Ramzaoui S, Jouen-Beades F, Gilbert D, Borsa-Lebas F, Michel Y, Humbert G, Tron F
Groupe de Recherche en Immunopathologie, Institut Fédératif de Recherche Multidisciplinaire sur les Peptides, France.
Clin Immunol Immunopathol. 1995 Oct;77(1):33-41. doi: 10.1016/0090-1229(95)90134-5.

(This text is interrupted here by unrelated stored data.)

(* ===== verification/Sessions.v ===== *)
(** * timeframe.py and intraday_session.py: sampling frequencies and the cash session

    The annualization factor of a bar resolution, in binary64 arithmetic, and the wall-clock windows
    of New York, whose offset from UTC is the class [EasternTime].  A time of day is a number of
    microseconds. *)

From S2P Require Import Prelude PyDecimal PyText PyTime PyFloat Types Macro.

#[local] Open Scope Z_scope.

(** ** timeframe.py *)
Definition RTH_HOURS : float := f_of_decimal (Dec 65 (-1)).
Definition GLOBEX_EQUITY_HOURS : float := f_of_Z 23.
Definition GLOBEX_ENERGY_HOURS : float := f_of_Z 22.
Definition CRYPTO_HOURS : float := f_of_Z 24.
Definition TRADING_DAYS_PER_YEAR : Z := 252.
Definition CRYPTO_DAYS_PER_YEAR : Z := 365.

Definition _BARS_PER_HOUR : dict BarResolution float :=
  [ (SEC_1, f_of_Z 3600); (SEC_5, f_of_Z 720); (MIN_1, f_of_Z 60); (MIN_5, f_of_Z 12); (MIN_15, f_of_Z 4);
    (HOUR_1, f_of_Z 1) ].

Definition resolve_ppy (resolution : BarResolution) (hours_per_session sessions_per_year : float) : result float :=
  guard! fleb hours_per_session f_zero else ValueError in
  guard! fleb sessions_per_year f_zero else ValueError in
  if bool_decide (resolution ∈ [DAY_1; SETTLE]) then Ok sessions_per_year
  else
    let! bars_per_hour := of_option (dget resolution _BARS_PER_HOUR) ValueError in
    Ok (fmul (fmul sessions_per_year hours_per_session) bars_per_hour).

(** ** intraday_session.py *)
Definition RTH_OPEN : Z := time_of 9 30.
Definition RTH_CLOSE : Z := time_of 16 0.

Section Session.
Context `{EasternTime}.

Definition to_et (ts : datetime) : result datetime :=
  guard! dt_naive ts else IntradaySessionError in
  let off := et_utc_offset (dt_instant ts) in
  Ok (DT (dt_instant ts + off * 1000000) (Some off)).

Definition et_time (ts : datetime) : result Z := let! t := to_et ts in Ok (dt_time t).
Definition session_date (ts : datetime) : result date := let! t := to_et ts in Ok (dt_date t).

Definition in_window (ts : datetime) (start end_ : Z) : result bool :=
  let! t := et_time ts in
  Ok (if start <=? end_ then (start <=? t) && (t <? end_) else (start <=? t) || (t <? end_)).

Definition is_rth (ts : datetime) : result bool := in_window ts RTH_OPEN RTH_CLOSE.
End Session.

(** ** Facts *)
Section Facts.
Context `{EasternTime}.

(** The same instant, written in any zone, is in the same session. *)
Lemma to_et_instant ts t : to_et ts = Ok t → dt_instant t = dt_instant ts ∧ dt_naive t = false.
Proof.
  unfold to_et. intros (_ & _ & [= <-])%rbind_Ok. split; [|done]. unfold dt_instant at 1. cbn [dt_local dt_off]. lia.
Qed.

(** A window and the one from its end to its start split the day: every instant is in exactly one of
    the two, and an empty window has no complement. *)
Lemma window_complement ts start end_ : start ≠ end_ → 
  in_window ts end_ start = (let! b := in_window ts start end_ in Ok (negb b)).
Proof.
  intros Hne. unfold in_window. destruct (et_time ts) as [t|e]; [|done]. cbn [rbind]. f_equal.
  destruct (Z.leb_spec start end_), (Z.leb_spec end_ start); try lia;
    destruct (Z.leb_spec start t), (Z.ltb_spec t end_), (Z.leb_spec end_ t), (Z.ltb_spec t start); cbn; try done; lia.
Qed.

(** the cash session.  A naive instant is refused; an aware one is in the regular session of a day
    exactly when its New York wall clock lies from 09:30 up to, and not including, 16:00 of that day;
    a window and the one from its end back to its start split the day between them; and over a year of
    sessions the annualization factor of every resolution that divides the session is the number of
    its bars. *)
Theorem cash_session ts day :
  (dt_naive ts = true → is_rth ts = Err IntradaySessionError ∧ session_date ts = Err IntradaySessionError) ∧
  (dt_naive ts = false →
     let wall := dt_instant ts + et_utc_offset (dt_instant ts) * 1000000 in
     (is_rth ts = Ok true ∧ session_date ts = Ok day ↔
        day * us_per_day + RTH_OPEN <= wall < day * us_per_day + RTH_CLOSE)) ∧
  (forall start end_, start ≠ end_ → in_window ts end_ start = (let! b := in_window ts start end_ in Ok (negb b))) ∧
  (forall r step, In (r, step) [(SEC_1, 1); (SEC_5, 5); (MIN_1, 60); (MIN_5, 300); (MIN_15, 900)] →
     resolve_ppy r RTH_HOURS (f_of_Z TRADING_DAYS_PER_YEAR)
       = Ok (f_of_Z (TRADING_DAYS_PER_YEAR * ((RTH_CLOSE - RTH_OPEN) / (step * 1000000))))).
Proof.
  split; [|split; [|split]].
  - intros Hn. unfold is_rth, in_window, session_date, et_time, to_et. by rewrite Hn.
  - intros Hn wall. unfold is_rth, in_window, session_date, et_time, to_et. rewrite Hn. cbn [reject rbind].
    unfold dt_time, dt_date. cbn [dt_local]. fold wall. clearbody wall.
    change (RTH_OPEN <=? RTH_CLOSE) with true. cbn iota. unfold us_per_day.
    change RTH_OPEN with 34200000000. change RTH_CLOSE with 57600000000.
    assert (Hok : forall A (a b : A), Ok a = Ok b ↔ a = b) by (split; congruence).
    rewrite !Hok, andb_true_iff, Z.leb_le, Z.ltb_lt. Z.to_euclidean_division_equations. lia.
  - intros start end_. apply window_complement.
  - intros r step [[= <- <-]|[[= <- <-]|[[= <- <-]|[[= <- <-]|[[= <- <-]|[]]]]]]; vm_compute; reflexivity.
Qed.
End Facts.

(** The resolutions of a session or longer, and the checks. *)
Example ppy_daily : resolve_ppy DAY_1 RTH_HOURS (f_of_Z 252) = Ok (f_of_Z 252).
Proof. vm_compute. reflexivity. Qed.
Example ppy_hourly : resolve_ppy HOUR_1 RTH_HOURS (f_of_Z 252) = Ok (f_of_Z 1638).
Proof. vm_compute. reflexivity. Qed.
Example ppy_no_hours : resolve_ppy MIN_5 f_zero (f_of_Z 252) = Err ValueError.
Proof. vm_compute. reflexivity. Qed.
(* ===== verification/Cftc.v ===== *)
(** * data/sources/cftc.py: Commitment-of-Traders reports from the CFTC

    The Socrata source over a transport class, with its per-flavor columns and its guards, and the
    in-memory replay.  The default client is modelled over [Requests].  The instant the source's
    clock reads is a field of the source.  Both are instances of [COTSource]; the point-in-time
    accessor over the live source is what the last theorem is about. *)

From S2P Require Import Prelude PyDecimal PyText PyTime PyParse PyFloat Json Types Macro Cot MacroSources.

#[local] Open Scope Z_scope.

Record _FlavorSchema := { spec_long : string; spec_short : string; comm_long : string; comm_short : string }.

Definition CFTC_SOCRATA_BASE : string := "https://publicreporting.cftc.gov/resource/".
Definition _DEFAULT_LIMIT : Z := 5000.
Definition _DATE_COL : string := "report_date_as_yyyy_mm_dd".
Definition _OI_COL : string := "open_interest_all".
Definition _CODE_COL : string := "cftc_contract_market_code".
Definition _TRADERS_COL : string := "traders_tot_all".

Definition _DATASET_IDS : dict COTReportFlavor string :=
  [ (LEGACY, "6dca-aqww"); (DISAGGREGATED, "72hh-3qpy"); (TFF, "gpe5-46if") ]%string.

Definition _FLAVOR_SCHEMAS : dict COTReportFlavor _FlavorSchema := [
  (DISAGGREGATED, {| spec_long := "m_money_positions_long_all"; spec_short := "m_money_positions_short_all";
                     comm_long := "prod_merc_positions_long"; comm_short := "prod_merc_positions_short" |});
  (TFF, {| spec_long := "lev_money_positions_long"; spec_short := "lev_money_positions_short";
           comm_long := "dealer_positions_long_all"; comm_short := "dealer_positions_short_all" |});
  (LEGACY, {| spec_long := "noncomm_positions_long_all"; spec_short := "noncomm_positions_short_all";
              comm_long := "comm_positions_long_all"; comm_short := "comm_positions_short_all" |}) ].

(** ** Transport *)
Class CFTCHTTPClient (C : Type) := { cftc_get : C -> string -> dict string string -> result string }.

Record DefaultCFTCHTTPClient := { cc_app_token : option string; cc_timeout_s : float }.

Definition new_DefaultCFTCHTTPClient (app_token : option string) (timeout_s : float)
    : result DefaultCFTCHTTPClient :=
  guard! fleb timeout_s f_zero else ValueError in
  Ok {| cc_app_token := app_token; cc_timeout_s := timeout_s |}.

#[global] Instance DefaultCFTC_client `{Requests} : CFTCHTTPClient DefaultCFTCHTTPClient := {
  cftc_get c url params :=
    let merged := match cc_app_token c with
                  | Some t => if String.eqb t "" then params else dset "$$app_token"%string t params
                  | None => params
                  end in
    let! '(status, content) := requests_get url merged (cc_timeout_s c) in
    guard! negb (status =? HTTP_OK) else CftcSocrataError in
    Ok content;
}.

(** ** Guards *)
Definition _loads (raw : string) : result json := json_of_bytes CftcSocrataError raw.
Definition _as_list (j : json) : result (list json) := guard_list CftcSocrataError j.
Definition _as_dict (j : json) : result (dict string json) := guard_dict CftcSocrataError j.
Definition _as_str (j : json) : result string := guard_str CftcSocrataError j.

(** [int(Decimal(text))], with [InvalidOperation] and [ValueError] turned into the source's error:
    [int] of a NaN is a [ValueError], of an infinity an [OverflowError], which is not caught. *)
Definition int_of_decimal_text (text : string) : result Z :=
  match decimal_value_of_str text with
  | Ok (Finite d) => Ok (dtrunc d)
  | Ok (Infinity _) => Err OverflowError
  | Ok NaN | Err _ => Err CftcSocrataError
  end.

Definition _to_int (raw : json) : result Z :=
  match raw with
  | JBool _ => Err CftcSocrataError
  | JInt n => Ok n
  | JStr _ | JFloat _ => int_of_decimal_text (py_str raw)
  | _ => Err CftcSocrataError
  end.

Definition str_has (c : ascii) (s : string) : bool := match str_find c s with Some _ => true | None => false end.

Definition _parse_socrata_date (raw : json) : result date :=
  let! text := _as_str raw in
  match (if str_has "T" text
         then let! t := datetime_fromisoformat text in Ok (dt_date t)
         else date_fromisoformat text) with
  | Ok d => Ok d
  | Err _ => Err CftcSocrataError
  end.

(** ** The live source *)
Definition CFTC_SOURCE_ID : string := "cftc_socrata".

Record CFTCSocrataSource (C : Type) := { c_http : C; c_now : datetime }.
Arguments c_http {C} _.
Arguments c_now {C} _.

Definition fetch_params (code : string) (start end_ : date) : dict string string :=
  [ ("$where", str_concat [_CODE_COL; "='"; code; "' AND "; _DATE_COL; " >= '"; date_iso start;
                           "' AND "; _DATE_COL; " <= '"; date_iso end_; "'"]);
    ("$order", String.append _DATE_COL " ASC"); ("$limit", str_int _DEFAULT_LIMIT) ]%string.

Definition required_columns (schema : _FlavorSchema) : list string :=
  [_DATE_COL; _OI_COL; _CODE_COL; spec_long schema; spec_short schema; comm_long schema; comm_short schema].

Section Live.
Context {C : Type} `{CFTCHTTPClient C} `{EasternTime}.

Definition _parse_row (row : dict string json) (flavor : COTReportFlavor) (schema : _FlavorSchema)
    (now : datetime) : result COTReport :=
  let col name := jget name row in
  guard! existsb (fun name => negb (dmem name row)) (required_columns schema) else COTSchemaDriftError in
  let! report_date := _parse_socrata_date (col _DATE_COL) in
  let! traders := match dget _TRADERS_COL row with
                  | Some v => let! n := _to_int v in Ok (Some n)
                  | None => Ok None
                  end in
  let sha := content_sha256 (json_dumps compact_style (JObj row)) in
  let! code := _as_str (col _CODE_COL) in
  let! known_at := value_known_at_for_report report_date in
  let! oi := _to_int (col _OI_COL) in
  let! sl := _to_int (col (spec_long schema)) in
  let! ss := _to_int (col (spec_short schema)) in
  let! cl := _to_int (col (comm_long schema)) in
  let! cs := _to_int (col (comm_short schema)) in
  COTReport_post_init {|
    cr_market_code := code; cr_flavor := flavor; cr_report_date := report_date;
    cr_value_known_at_iso := known_at; cr_open_interest_all := oi; cr_spec_long := sl;
    cr_spec_short := ss; cr_comm_long := cl; cr_comm_short := cs; cr_source_id := CFTC_SOURCE_ID;
    cr_as_of_iso := now; cr_content_bytes_sha := sha; cr_total_traders := traders |}.

Definition Cftc_fetch_reports (src : CFTCSocrataSource C) (code : string) (flavor : COTReportFlavor)
    (start end_ : date) : result (list COTReport) :=
  match dget flavor _DATASET_IDS with
  | None => Err COTSourceError
  | Some dataset =>
      guard! end_ <? start else ValueError in
      let! schema := of_option (dget flavor _FLAVOR_SCHEMAS) KeyError in
      let url := str_concat [CFTC_SOCRATA_BASE; dataset; ".json"%string] in
      let! raw := cftc_get (c_http src) url (fetch_params code start end_) in
      let! page := _loads raw in
      let! rows := _as_list page in
      let! reports := rmap (fun row => let! row := _as_dict row in
                                       _parse_row row flavor schema (c_now src)) rows in
      Ok (sort_by report_date_leb reports)
  end.

#[global] Instance Cftc_source : COTSource (CFTCSocrataSource C) := {
  cot_source_id s := CFTC_SOURCE_ID;
  cot_tier s := T2_MACRO;
  fetch_reports := Cftc_fetch_reports;
  cot_healthcheck s := cot_default_healthcheck;
}.
End Live.

(** ** The replay *)
Record InMemoryCOTSource := { im_reports : list COTReport; im_source_id : string }.

Definition new_InMemoryCOTSource (reports : list COTReport) (source_id : string) : result InMemoryCOTSource :=
  guard! String.eqb source_id "" else ValueError in
  Ok {| im_reports := reports; im_source_id := source_id |}.

Definition in_query (code : string) (flavor : COTReportFlavor) (start end_ : date) (r : COTReport) : bool :=
  String.eqb (cr_market_code r) code && bool_decide (cr_flavor r = flavor)
  && (start <=? cr_report_date r) && (cr_report_date r <=? end_).

#[global] Instance InMemory_source : COTSource InMemoryCOTSource := {
  cot_source_id := im_source_id;
  cot_tier s := T4_DERIVED;
  fetch_reports s code flavor start end_ :=
    Ok (sort_by report_date_leb (List.filter (in_query code flavor start end_) (im_reports s)));
  cot_healthcheck s := cot_default_healthcheck;
}.

(** ** Facts *)
Definition report_sorted (rs : list COTReport) : Prop :=
  StronglySorted (fun a b => cr_report_date a <= cr_report_date b) rs.

Lemma sorted_by_date l : report_sorted (sort_by report_date_leb l).
Proof.
  assert (Hs : StronglySorted (fun x y => report_date_leb x y = true) (sort_by report_date_leb l)).
  { apply sort_by_sorted; unfold report_date_leb.
    - intros x y. rewrite !Z.leb_le. lia.
    - intros x y z. rewrite !Z.leb_le. lia. }
  unfold report_sorted. induction Hs as [|x xs Hs IH Hall]; constructor; [done|].
  eapply List.Forall_impl; [|exact Hall]. intros y Hy. by apply Z.leb_le.
Qed.

(** The exceptions a malformed page can raise. *)
Definition cftc_error (e : exn) : Prop :=
  e ∈ [CftcSocrataError; COTSchemaDriftError; COTSourceError; ValueError; OverflowError].

Ltac known_error := cbn; apply list_elem_of_In; cbn; tauto.

Lemma to_int_fails raw : fails_only cftc_error (_to_int raw).
Proof.
  assert (Ht : forall t, fails_only cftc_error (int_of_decimal_text t)).
  { intros t. unfold int_of_decimal_text. destruct (decimal_value_of_str t) as [[| |]|]; done || known_error. }
  destruct raw; cbn [_to_int]; try apply Ht; try done; known_error.
Qed.

Lemma as_str_fails j : fails_only cftc_error (_as_str j).
Proof. unfold _as_str. destruct j; cbn; try done; known_error. Qed.

Lemma as_dict_fails j : fails_only cftc_error (_as_dict j).
Proof. unfold _as_dict. destruct j; cbn; try done; known_error. Qed.

Lemma parse_date_fails j : fails_only cftc_error (_parse_socrata_date j).
Proof.
  unfold _parse_socrata_date. apply fails_bind; [apply as_str_fails|]. intros t _.
  destruct (if str_has "T" t then _ else _); [done|]. known_error.
Qed.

Three-color automated flow cytometry was carried out on peripheral blood CD4+ and CD8+ T-lymphocytes of 42 HIV-positive patients using tri-color anti-CD4 or anti-CD8, phycoerythrin-anti-CD38, and fluorescein-anti-HLA-DR, mAbs to elucidate further the T-cell activation hypothesis recently proposed to explain CD4+ T-cell abnormalities observed during HIV infection. CD4+ CD38+ T-cells constituted the major part of circulating CD4+ T-cells in HIV-infected patients and their HLA-DR molecule positivity increased as their disease progressed. The level of CD38 and HLA-DR expression on CD4+ T-cells was positively correlated to that of CD8+ T-cells and to the level of beta 2-microglobulin. Next, to determine whether CD38 expression was associated with a selective expansion or deletion of V beta gene-defined subsets, we compared the V beta gene frequencies between CD38+ and CD38- T-cells from HIV-infected CDC stage II patients using 13 mAbs specific to V beta families. While selective expansion of certain V beta families was observed in CD4+ and CD8+ T-cells the T-cell receptor V beta subset distribution was similar among CD38+ and CD38-, CD4+ and CD8+ T-cells, suggesting that CD38+ expression was either independent of an HIV-encoded antigen-driven process or rather indicative of T-cell immaturity. It is proposed that the phenotype of circulating CD4+ and CD8+ T-cells of HIV-infected patients is a feature of two different mechanisms: (i) an in vitro activation state responsible for increased DR expression and selective expansion of V beta gene-defined subsets, and (ii) T-cell immaturity due to an increased turnover of these cells and accounting for increased CD38 expression.
对42例HIV阳性患者的外周血CD4⁺和CD8⁺T淋巴细胞进行三色自动流式细胞术检测,使用三色抗CD4或抗CD8、藻红蛋白抗CD38和异硫氰酸荧光素抗HLA-DR单克隆抗体,以进一步阐明最近提出的T细胞激活假说,该假说用于解释HIV感染期间观察到的CD4⁺T细胞异常。CD4⁺CD38⁺T细胞构成了HIV感染患者循环CD4⁺T细胞的主要部分,并且随着疾病进展其HLA-DR分子阳性率增加。CD4⁺T细胞上CD38和HLA-DR的表达水平与CD8⁺T细胞的表达水平以及β2-微球蛋白水平呈正相关。接下来,为了确定CD38表达是否与Vβ基因定义的亚群的选择性扩增或缺失相关,我们使用13种针对Vβ家族的单克隆抗体比较了HIV感染的CDC II期患者CD38⁺和CD38⁻T细胞之间的Vβ基因频率。虽然在CD4⁺和CD8⁺T细胞中观察到某些Vβ家族的选择性扩增,但CD38⁺和CD38⁻、CD4⁺和CD8⁺T细胞之间的T细胞受体Vβ亚群分布相似,这表明CD38⁺表达要么独立于HIV编码抗原驱动的过程,要么更表明T细胞不成熟。有人提出,HIV感染患者循环CD4⁺和CD8⁺T细胞的表型是两种不同机制的特征:(i)一种体外激活状态,导致DR表达增加和Vβ基因定义的亚群选择性扩增;(ii)T细胞不成熟,这是由于这些细胞的更新增加,并导致CD38表达增加。